Perhaps a different point of view might add some insight (assuming that this is different than JJ's deck which I haven't even glanced at.)

Dithering (when done properly) does add a little noise to the signal, but it also (statistically, hence the noise) reveals some of what's going on below the noise floor. It makes no assumption about what happens downstream, let alone assumptions about the DAC.

For example when disk seek rates and sizes were lower some digital audio editing systems worked in higher precision internally, but (unfortunately) only wrote, say 16/44.1 to the disc. Therefor each editing pass or session would loose significant info. By dithering just before writing at lower resolution they lost less info at the expense of some noise. No DACs involved...

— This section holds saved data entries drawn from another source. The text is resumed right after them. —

Definition changeColumnPostgres (g : Generator.t) (currentTable desired : Table.t)
    (currentColumn desiredColumn : Column.t) : res (list string) :=
  let alterDesired :=
    "ALTER TABLE " ++ escapeTableName g (Table.name desired) ++ " ALTER COLUMN " in
  let alterCurrent :=
    "ALTER TABLE " ++ escapeTableName g (Table.name currentTable) ++ " ALTER COLUMN " in
  let type :=
    if negb (haveSameDataType g currentColumn desiredColumn)
    then [alterDesired ++ escapeSQLName g (Column.name currentColumn) ++ " TYPE " ++
          generateDataType desiredColumn]
    else [] in
  let nullability :=
    if negb (isPrimaryKey currentColumn currentTable) then
      if notNull g currentColumn && negb (notNull g desiredColumn)
      then [alterDesired ++ escapeSQLName g (Column.name currentColumn) ++ " DROP NOT NULL"]
      else if negb (notNull g currentColumn) && notNull g desiredColumn
      then [alterDesired ++ escapeSQLName g (Column.name currentColumn) ++ " SET NOT NULL"]
      else []
    else [] in
  let identity :=
    if negb (String.eqb (Column.identity currentColumn) (Column.identity desiredColumn)) then
      if String.eqb (Column.identity currentColumn) EmptyString then
        let alter := alterDesired ++ escapeSQLName g (Column.name desiredColumn) ++
                     " ADD GENERATED " ++ Column.identity desiredColumn ++ " AS IDENTITY" in
        [match Column.sequence desiredColumn with
         | Some sequence => alter ++ " (" ++ generateSequenceClause sequence ++ ")"
         | None => alter
         end]
      else if String.eqb (Column.identity desiredColumn) EmptyString then
        [alterCurrent ++ escapeSQLName g (Column.name currentColumn) ++ " DROP IDENTITY IF EXISTS"]
      else
        [alterDesired ++ escapeSQLName g (Column.name desiredColumn) ++ " SET GENERATED " ++
         Column.identity desiredColumn]
    else [] in
  default <-
    (if negb (areSameDefaultValue (Column.defaultDef currentColumn) (Column.defaultDef desiredColumn))
     then
       match Column.defaultDef desiredColumn with
       | None => Ok [alterCurrent ++ escapeSQLName g (Column.name currentColumn) ++ " DROP DEFAULT"]
       | Some defaultDef =>
           match DefaultDefinition.value defaultDef with
           | None => Err (Panic "nil pointer dereference")
           | Some value =>
               definition <- generateDefaultDefinition value ;;
               Ok [alterCurrent ++ escapeSQLName g (Column.name currentColumn) ++ " SET " ++ definition]
           end
       end
     else Ok []) ;;
  let check := examineCheckPostgres g desired currentColumn desiredColumn in
  Ok (type ++ nullability ++ identity ++ default ++ check)%list.

(** One round of the loop "Examine each column". *)
Definition examineColumn (g : Generator.t) (currentTable desired : Table.t) (i : nat)
    (desiredColumn : Column.t) : res (list string) :=
  let currentColumn := findColumnByName (Table.columns currentTable) (Column.name desiredColumn) in
  let desiredColumn :=
    match currentColumn with
    | Some c => if negb (Column.autoIncrement c)
                then Column.set_autoIncrement false desiredColumn else desiredColumn
    | None => Column.set_autoIncrement false desiredColumn
    end in
  match currentColumn with
  | None =>
      definition <- generateColumnDefinition g desiredColumn true ;;
      let ddl :=
        match Generator.mode g with
        | GeneratorModeMssql =>
            "ALTER TABLE " ++ escapeTableName g (Table.name desired) ++ " ADD " ++ definition
        | _ =>
            "ALTER TABLE " ++ escapeTableName g (Table.name desired) ++ " ADD COLUMN " ++ definition
        end in
      Ok [match Generator.mode g with
          | GeneratorModeMysql => ddl ++ columnAfter g (Table.columns desired) i
          | _ => ddl
          end]
  | Some currentColumn =>
      match Generator.mode g with
      | GeneratorModeMysql => changeColumnMysql g currentTable desired i currentColumn desiredColumn
      | GeneratorModePostgres => changeColumnPostgres g currentTable desired currentColumn desiredColumn
      | GeneratorModeMssql => Ok (examineCheckMssql g desired currentColumn desiredColumn)
      | _ => Ok []
      end
  end.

A poor man's dither could be (ignoring signs etc., just to keep things simple):

add a random number between 0 and 1 least significant bit (of the result resolution) to each sample before chopping to the result resolution.

That's it. You're done, it works. For example: Use an input sine wave at an amplitude just below an lsb. With no dither you'd get all 0's in your output. With the dither algo above 10% of the time the sine wave's amplitude was 10% of an lsb you'd get an lsb, 20% ==> 20%, etc. You now have some information you didn't have before and it correlates to the real data (with some noise.)

There are technical reasons for choosing various distributions of random numbers, etc. but the process and results are similar.

In a hand waving sense SACD's DSD is similar and indeed after filtering can give back the original signal (with noise) and perhaps this is similar to what you are talking about, but it's still the case that dither doesn't require any particular DAC to work. Of course your selection of a DAC will affect the results of a dither signal, but it affects everything else too.